With Thawne’s knowledge of the Flash from the distant future, his ability to travel easily through time and his unquenchable desire to make his enemy’s life a living hell, Reverse-Flash poses a terrifying threat whenever he appears. Each of the most dramatic turns in the life and death of Barry Allen have had Thawne somewhere behind them, planning his downfall from the start through impossible twisting branches of spacetime. Gorilla Grodd can pound his chest all he wants, but there’s only one face that ever comes to mind when you read the phrase: “It was me, Barry.”
Aquaman/Black Manta
Hero Debut: More Fun Comics #73, September 1941
Villain Debut: Aquaman #35, June 1967
Time it Took to Find His Nemesis: 25 years, 9 months
With the passionate hatred that Black Manta harbors for the King of the Seas, you might think they were destined enemies from the very beginning. In fact, it wasn’t until well into Aquaman’s own solo series, a quarter century after his creation, that Black Manta would darken his ocean for the first time. Before that, it was Aquaman’s duplicitous half-brother, the Ocean Master, who laid claim to the title of Arthur’s arch-nemesis…for six issues.
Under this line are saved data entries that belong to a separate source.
(** One check. *)
Lemma isScaleDownCandidate_runs p t b r :
  runs (isScaleDownCandidate p) t (Done (b, r)) →
  (Evictable (Membership (PairMachine p)) = false ∧ t = [] ∧ b = false ∧ r = (isMachineEvictable p).2) ∨
  (Evictable (Membership (PairMachine p)) = true ∧
   ((t = [approved p] ∧ b = true ∧ r = None) ∨
    (∃ b' e, t = [pev (IsScaleDownCandidate_call (KubeNode p)) (b', Some e)] ∧ b = false ∧
       r = Some (MkNoScaleDownCandidateError (nodeName (KubeNode p)) (Error e))) ∨
    (t = [pev (IsScaleDownCandidate_call (KubeNode p)) (false, None)] ∧ b = false ∧ r = None))).
Proof.
  unfold isScaleDownCandidate, isMachineEvictable, isNodeSafeToDrain.
  destruct (Evictable (Membership (PairMachine p))) eqn:E; simpl.
  - intros ([b' [e|]] & t' & -> & H); simpl in H.
    + destruct H as [-> [= -> ->]]. right. split; [done|]. right. left. eauto.
    + destruct b'; simpl in H; destruct H as [-> [= -> ->]]; right; (split; [done|]); [left|right; right]; done.
  - intros [-> [= -> ->]]. left. done.
Qed.

Lemma partition_runs ps t cs rs :
  runs (partitionScaleDownCandidates ps) t (Done (cs, rs)) → checked ps t cs rs.
Proof.
  revert t cs rs. induction ps as [|p ps IH]; intros t cs rs; cbn [partitionScaleDownCandidates].
  { intros [-> [= -> ->]]. constructor. }
  intros H. apply runs_bind in H as [(t1 & t2 & [b r] & -> & H1 & H)|(? & ? & _)]; [|done].
  apply runs_bind in H as [(t3 & t4 & [cs' rs'] & -> & H2 & H)|(? & ? & _)]; [|done].
  apply IH in H2. apply isScaleDownCandidate_runs in H1
    as [(He & -> & -> & ->)|(He & [(-> & -> & ->)|[(b' & e & -> & -> & ->)|(-> & -> & ->)]])];
    destruct H as [-> [= -> ->]]; rewrite app_nil_r; by constructor.
Qed.

Lemma checked_sublist ps t cs rs :
  checked ps t cs rs → cs `sublist_of` ps ∧ length ps = (length cs + length rs)%nat.
Proof. induction 1 as [|???????[]|???????[]|?????????[]|???????[]]; simpl; split; (by constructor || lia). Qed.

Lemma checked_approval ps t cs rs p :
  checked ps t cs rs → p ∈ cs → Evictable (Membership (PairMachine p)) = true ∧ approved p ∈ t.
Proof. induction 1; set_solver. Qed.

Lemma checked_calls ps t cs rs e :
  checked ps t cs rs → e ∈ t → ∃ p r, p ∈ ps ∧ e = pev (IsScaleDownCandidate_call (KubeNode p)) r.
Proof.
  unfold approved. induction 1 as [|? ? ? ? ? ? ? IH|? ? ? ? ? ? ? IH|? ? ? ? ? ? ? ? ? IH|? ? ? ? ? ? ? IH]; intros He;
    [by apply not_elem_of_nil in He|..]; try (apply elem_of_cons in He as [->|He]; [by eexists _, _; split; [left|]|]);
    destruct (IH He) as (q & r & Hq & ->); exists q, r; (split; [by right|done]).
Qed.

(** No check panics, so every run of the partition ends with a result. *)
Lemma no_panic_partition ps : no_panic (partitionScaleDownCandidates ps).
Proof.
  assert (∀ p, no_panic (isScaleDownCandidate p)) as Hp.
  { intros p. unfold isScaleDownCandidate, isMachineEvictable, isNodeSafeToDrain.
    destruct (Evictable _); simpl; [|done]. intros [b [e|]]; simpl; [done|by destruct b]. }
  induction ps as [|p ps IH]; cbn [partitionScaleDownCandidates]; [done|].
  apply no_panic_bind; [apply Hp|]. intros [b r]. apply no_panic_bind; [done|].
  intros [cs rs]. by destruct b.
Qed.

Lemma no_panic_evict p b : no_panic (evictAndTerminate p b).
Proof. unfold evictAndTerminate, pcall. prog_walk. Qed.

(** ** Removing pairs *)

Lemma evictAndTerminate_runs p b t r :
  runs (evictAndTerminate p b) t (Done r) →
  (r = None ∧ t = removed b p) ∨ (∃ e, r = Some (KubernetesClientError e) ∧ removal_failed b p t).
Proof.
  unfold evictAndTerminate. simpl. intros ([e|] & t' & -> & H); simpl in H.
  { destruct H as [-> [= ->]]. right. eexists. split; [done|]. constructor. }
  destruct H as ([e|] & t1 & -> & H); simpl in H.
  { destruct H as [-> [= ->]]. right. eexists. split; [done|]. constructor. }
  destruct H as ([e|] & t2 & -> & H); destruct H as [-> [= ->]].
  - right. eexists. split; [done|]. constructor.
  - by left.
Qed.

Lemma scale_down_loop_runs victims t r :
  runs (scale_down_loop victims) t (Done r) →
  (r = None ∧ t = concat (map (removed true) victims)) ∨
  (∃ done v rest t' e, r = Some (ScaleDownError e) ∧ victims = done ++ v :: rest ∧
     t = concat (map (removed true) done) ++ t' ∧ removal_failed true v t').
Proof.
  revert t. induction victims as [|v vs IH]; intros t H; cbn [scale_down_loop] in H.
  { destruct H as [-> [= ->]]. by left. }
  apply runs_bind in H as [(t1 & t2 & r1 & -> & H1 & H)|(? & ? & _)]; [|done].
  apply evictAndTerminate_runs in H1 as [[-> ->]|(e & -> & Hf)].
  - apply IH in H as [[-> ->]|(done & v' & rest & t' & e & -> & -> & -> & Hf)]; [by left|].
    right. exists (v :: done), v', rest, t', e. split_and!; [done|done| |done].
    cbn [map concat]. by rewrite app_assoc.
  - destruct H as [-> [= ->]]. right. exists [], v, vs, t1. eexists. by rewrite app_nil_r.
Qed.

(** ** Everything [SetDesiredSize] can do *)

(** The pairs of worker nodes and active machines. *)
Definition active_pairs (nodes : list NodeInfo) (pool : MachinePoolMessage) : list NodeMachinePair :=
  pairNodesWithMachines nodes (FilterMachines (Machines pool) [IsMachineActive]).

(** How many victims there will be. *)
Definition victim_count (excess : Z) (candidates : list NodeMachinePair) : nat :=
  Z.to_nat (excess `min` Z.of_nat (length candidates)).

Definition read_state (nodes : list NodeInfo) (pool : MachinePoolMessage) : trace ProxyDeps :=
  [pev ListWorkerNodes_call (Ok nodes); pev GetMachinePool_call (Ok pool)].

Lemma victim_count_eq x cs :
  Z.to_nat (if (Z.of_nat (length (sortByLoad nodeLoad cs)) <? x)%Z
            then Z.of_nat (length (sortByLoad nodeLoad cs)) else x) = victim_count x cs.
Proof.
  unfold victim_count, sortByLoad. rewrite (Permutation_length (sortSlice_perm _ cs)).
  destruct (Z.ltb_spec (Z.of_nat (length cs)) x); f_equal; lia.
Qed.

Inductive set_size_spec (desiredSize : Z) : trace ProxyDeps → option error → Prop :=
| size_no_nodes e msg :
    set_size_spec desiredSize [pev ListWorkerNodes_call (Err e)] (Some (KubernetesClientError msg))
| size_no_pool nodes e msg :
    set_size_spec desiredSize [pev ListWorkerNodes_call (Ok nodes); pev GetMachinePool_call (Err e)]
      (Some (CloudPoolClientError msg))
| size_passed_on nodes pool :
    (Z.of_nat (length (active_pairs nodes pool)) ≤ desiredSize)%Z →
    set_size_spec desiredSize (read_state nodes pool ++ [pev (SetDesiredSize_call desiredSize) None]) None
| size_refused nodes pool e msg :
    (Z.of_nat (length (active_pairs nodes pool)) ≤ desiredSize)%Z →
    set_size_spec desiredSize (read_state nodes pool ++ [pev (SetDesiredSize_call desiredSize) (Some e)])
      (Some (CloudPoolClientError msg))
| size_no_candidate nodes pool t rs :
    (desiredSize < Z.of_nat (length (active_pairs nodes pool)))%Z →
    checked (active_pairs nodes pool) t [] rs →
    set_size_spec desiredSize (read_state nodes pool ++ t) (Some (NoViableScaleDownCandidateError rs))
| size_scaled_down nodes pool t cs rs victims :
    (desiredSize < Z.of_nat (length (active_pairs nodes pool)))%Z →
    checked (active_pairs nodes pool) t cs rs → cs ≠ [] →
    victims = take (victim_count (wrap64 (Z.of_nat (length (active_pairs nodes pool)) - desiredSize)) cs)
                (sortByLoad nodeLoad cs) →
    set_size_spec desiredSize (read_state nodes pool ++ t ++ concat (map (removed true) victims)) None
| size_stopped nodes pool t cs rs done v rest t' e :
    (desiredSize < Z.of_nat (length (active_pairs nodes pool)))%Z →
    checked (active_pairs nodes pool) t cs rs →
    done ++ v :: rest =
      take (victim_count (wrap64 (Z.of_nat (length (active_pairs nodes pool)) - desiredSize)) cs)
        (sortByLoad nodeLoad cs) →
    removal_failed true v t' →
    set_size_spec desiredSize (read_state nodes pool ++ t ++ concat (map (removed true) done) ++ t')
      (Some (ScaleDownError e)).

Lemma SetDesiredSize_runs n t r : runs (SetDesiredSize nodeLoad n) t (Done r) → set_size_spec n t r.
Proof.
  unfold SetDesiredSize. intros H. cbn [bind pcall invoke runs] in H.
  destruct H as ([nodes|e] & t1 & -> & H); [|destruct H as [-> [= ->]]; constructor].
  cbn [bind pcall invoke runs] in H.
  destruct H as ([pool|e] & t2 & -> & H); [|destruct H as [-> [= ->]]; constructor].
  fold (active_pairs nodes pool) in H. cbv zeta in H.
  change (set_size_spec n (read_state nodes pool ++ t2) r).
  destruct (Z.leb_spec (Z.of_nat (length (active_pairs nodes pool))) n) as [Hle|Hlt].
  { simpl in H. destruct H as ([e|] & t3 & -> & H); destruct H as [-> [= ->]]; by constructor. }
  apply runs_bind in H as [(t3 & t4 & [cs rs] & -> & Hp & H)|(? & ? & _)]; [|done].
  apply partition_runs in Hp. destruct (Nat.eqb_spec (length cs) 0) as [E0|E0].
  { destruct H as [-> [= ->]]. rewrite app_nil_r. apply length_zero_iff_nil in E0 as ->. by constructor. }
  rewrite victim_count_eq in H.
  apply scale_down_loop_runs in H as [[-> ->]|(done & v & rest & t' & e & -> & Hv & -> & Hf)].
  - eapply size_scaled_down; [done|exact Hp|by intros ->|done].
  - eapply size_stopped; [done|exact Hp|by symmetry|done].
Qed.

Lemma no_panic_SetDesiredSize n : no_panic (SetDesiredSize nodeLoad n).
Proof.
  pose proof no_panic_partition. pose proof no_panic_evict.
  assert (∀ vs, no_panic (scale_down_loop vs)).
  { induction vs as [|v vs IH]; cbn [scale_down_loop]; prog_walk. }
  unfold SetDesiredSize. apply no_panic_bind; [done|]. intros [nodes|e]; [|done].
  apply no_panic_bind; [done|]. intros [pool|e]; [|done]. cbv zeta.
  destruct (_ <=? _)%Z; [apply no_panic_bind; [done|]; by intros []|].
  apply no_panic_bind; [done|]. intros [cs rs]. by destruct (_ =? _)%nat.
Qed.
End ProxyFacts.

(** ** Everything [TerminateMachine] can do *)

Section TerminateFacts.
Context `{sorter : !SliceSort, ranger : !MapRange, lib : !GoLib}.

Inductive terminate_spec (id : string) (dec : bool) : trace ProxyDeps → option error → Prop :=
| term_no_nodes e msg :
    terminate_spec id dec [pev ListWorkerNodes_call (Err e)] (Some (KubernetesClientError msg))
| term_unknown nodes msg :
    (∀ n, n ∈ nodes → ExternalID (Node_Spec (NodeOf n)) ≠ id) →
    terminate_spec id dec [pev ListWorkerNodes_call (Ok nodes)] (Some (NodeNotFoundError msg))
| term_no_machine nodes e msg :
    terminate_spec id dec [pev ListWorkerNodes_call (Ok nodes); pev (GetMachine_call id) (Err e)]
      (Some (CloudPoolClientError msg))
| term_unsafe nodes p t rs msg :
    KubeNode p ∈ nodes → ExternalID (Node_Spec (NodeOf (KubeNode p))) = id →
    checked [p] t [] rs →
    terminate_spec id dec
      ([pev ListWorkerNodes_call (Ok nodes); pev (GetMachine_call id) (Ok (PairMachine p))] ++ t)
      (Some (ScaleDownError msg))
| term_removed nodes p :
    KubeNode p ∈ nodes → ExternalID (Node_Spec (NodeOf (KubeNode p))) = id →
    Evictable (Membership (PairMachine p)) = true →
    terminate_spec id dec
      ([pev ListWorkerNodes_call (Ok nodes); pev (GetMachine_call id) (Ok (PairMachine p)); approved p] ++
       removed dec p) None
| term_failed nodes p t msg :
    KubeNode p ∈ nodes → ExternalID (Node_Spec (NodeOf (KubeNode p))) = id →
    Evictable (Membership (PairMachine p)) = true → removal_failed dec p t →
    terminate_spec id dec
      ([pev ListWorkerNodes_call (Ok nodes); pev (GetMachine_call id) (Ok (PairMachine p)); approved p] ++ t)
      (Some (KubernetesClientError msg)).

Lemma node_with_external_id_None id nodes :
  node_with_external_id id nodes = None → ∀ n, n ∈ nodes → ExternalID (Node_Spec (NodeOf n)) ≠ id.
Proof.
  induction nodes as [|n' ns IH]; simpl; [set_solver|].
  destruct (String.eqb_spec (ExternalID (Node_Spec (NodeOf n'))) id); [done|set_solver].
Qed.

Lemma getNodeWithExternalID_runs id t r :
  runs (getNodeWithExternalID id) t (Done r) →
  (∃ e msg, t = [pev ListWorkerNodes_call (Err e)] ∧ r = Err (KubernetesClientError msg)) ∨
  (∃ nodes, t = [pev ListWorkerNodes_call (Ok nodes)] ∧
     match r with
     | Ok n => n ∈ nodes ∧ ExternalID (Node_Spec (NodeOf n)) = id
     | Err e => (∃ msg, e = NodeNotFoundError msg) ∧ ∀ n, n ∈ nodes → ExternalID (Node_Spec (NodeOf n)) ≠ id
     end).
Proof.
  unfold getNodeWithExternalID. simpl. intros ([nodes|e] & t' & -> & H).
  - right. exists nodes. destruct (node_with_external_id id nodes) as [n|] eqn:E; destruct H as [-> [= ->]].
    + split; [done|]. by apply node_with_external_id_Some.
    + split; [done|]. split; [eauto|]. by apply node_with_external_id_None.
  - destruct H as [-> [= ->]]. left. eauto.
Qed.

Lemma TerminateMachine_runs id dec t r : runs (TerminateMachine id dec) t (Done r) → terminate_spec id dec t r.
Proof.
  unfold TerminateMachine. intros H.
  apply runs_bind in H as [(t1 & t2 & r1 & -> & H1 & H)|(? & ? & _)]; [|done].
  apply getNodeWithExternalID_runs in H1 as [(e & msg & -> & ->)|(nodes & -> & Hr)].
  { destruct H as [-> [= ->]]. constructor. }
  destruct r1 as [n|e]; [destruct Hr as [Hn Hid]|destruct Hr as [(msg & ->) Hall]; destruct H as [-> [= ->]]; by constructor].
  cbn [bind pcall invoke runs] in H.
  destruct H as ([m|e] & t4 & -> & H); [|destruct H as [-> [= ->]]; constructor]. simpl app. cbv zeta in H.
  set (p := MkNodeMachinePair n m) in *. change n with (KubeNode p) in Hn, Hid.
  apply runs_bind in H as [(t5 & t6 & [b reason] & -> & Hc & H)|(? & ? & _)]; [|done].
  apply isScaleDownCandidate_runs in Hc
    as [(He & -> & -> & ->)|(He & [(-> & -> & ->)|[(b' & e & -> & -> & ->)|(-> & -> & ->)]])]; simpl negb in H; cbv iota in H.
  - destruct H as [-> [= ->]]. eapply (term_unsafe id dec nodes p []); [done..|]. by constructor; [|constructor].
  - apply evictAndTerminate_runs in H as [[-> ->]|(e & -> & Hf)].
    + by apply (term_removed id dec nodes p).
    + by eapply (term_failed id dec nodes p).
  - destruct H as [-> [= ->]]. eapply (term_unsafe id dec nodes p [_]); [done..|]. by constructor; [|constructor].
  - destruct H as [-> [= ->]]. eapply (term_unsafe id dec nodes p [_]); [done..|]. by constructor; [|constructor].
Qed.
Scant months after establishing Orm’s family vendetta, the mysterious Black Manta swam into the angler fish spotlight to steal even that from him. I mean, look at that cover. The first time we see him, Black Manta is literally wrestling Ocean Master’s sworn enemy away from him. And wouldn’t you know it, over fifty years later, one of the villains on this cover has their own comic book, and the other…well, seems like poor Ocean Master can’t catch a break.
Green Arrow/Merlyn
Hero Debut: More Fun Comics #73, September 1941
Villain Debut: Justice League of America #94, September 1971
Time it Took to Find His Nemesis: 30 years
Green Arrow was Aquaman’s debut twin, with each hero celebrating their 80th anniversary this year. But because he lacked a series of his own until years after his debut, Oliver Queen had little space to build up a rapport with a true nemesis. Fortunately, before finally getting his own comic, Green Arrow got an early—well, relatively speaking—shot at an archer-enemy with Justice League of America #94.
In the early 1970s, Denny O’Neil and Neal Adams were slowly building the omnipresence of the League of Assassins throughout the DC Universe. A master archer was a natural fit for such a clandestine crew, and Merlyn was created as an old, heretofore unseen rival of Oliver’s for a rare JLA story focused on the Emerald Archer’s past. Since then, Merlyn has retained the status of Green Arrow’s greatest enemy more or less by default. Because unlike his Justice League counterparts, who may get distracted from their missions by colorful adversaries, Oliver Queen has always kept his central focus on doing everything he can to make the world a better place—and not just use his bow to battle for the status quo.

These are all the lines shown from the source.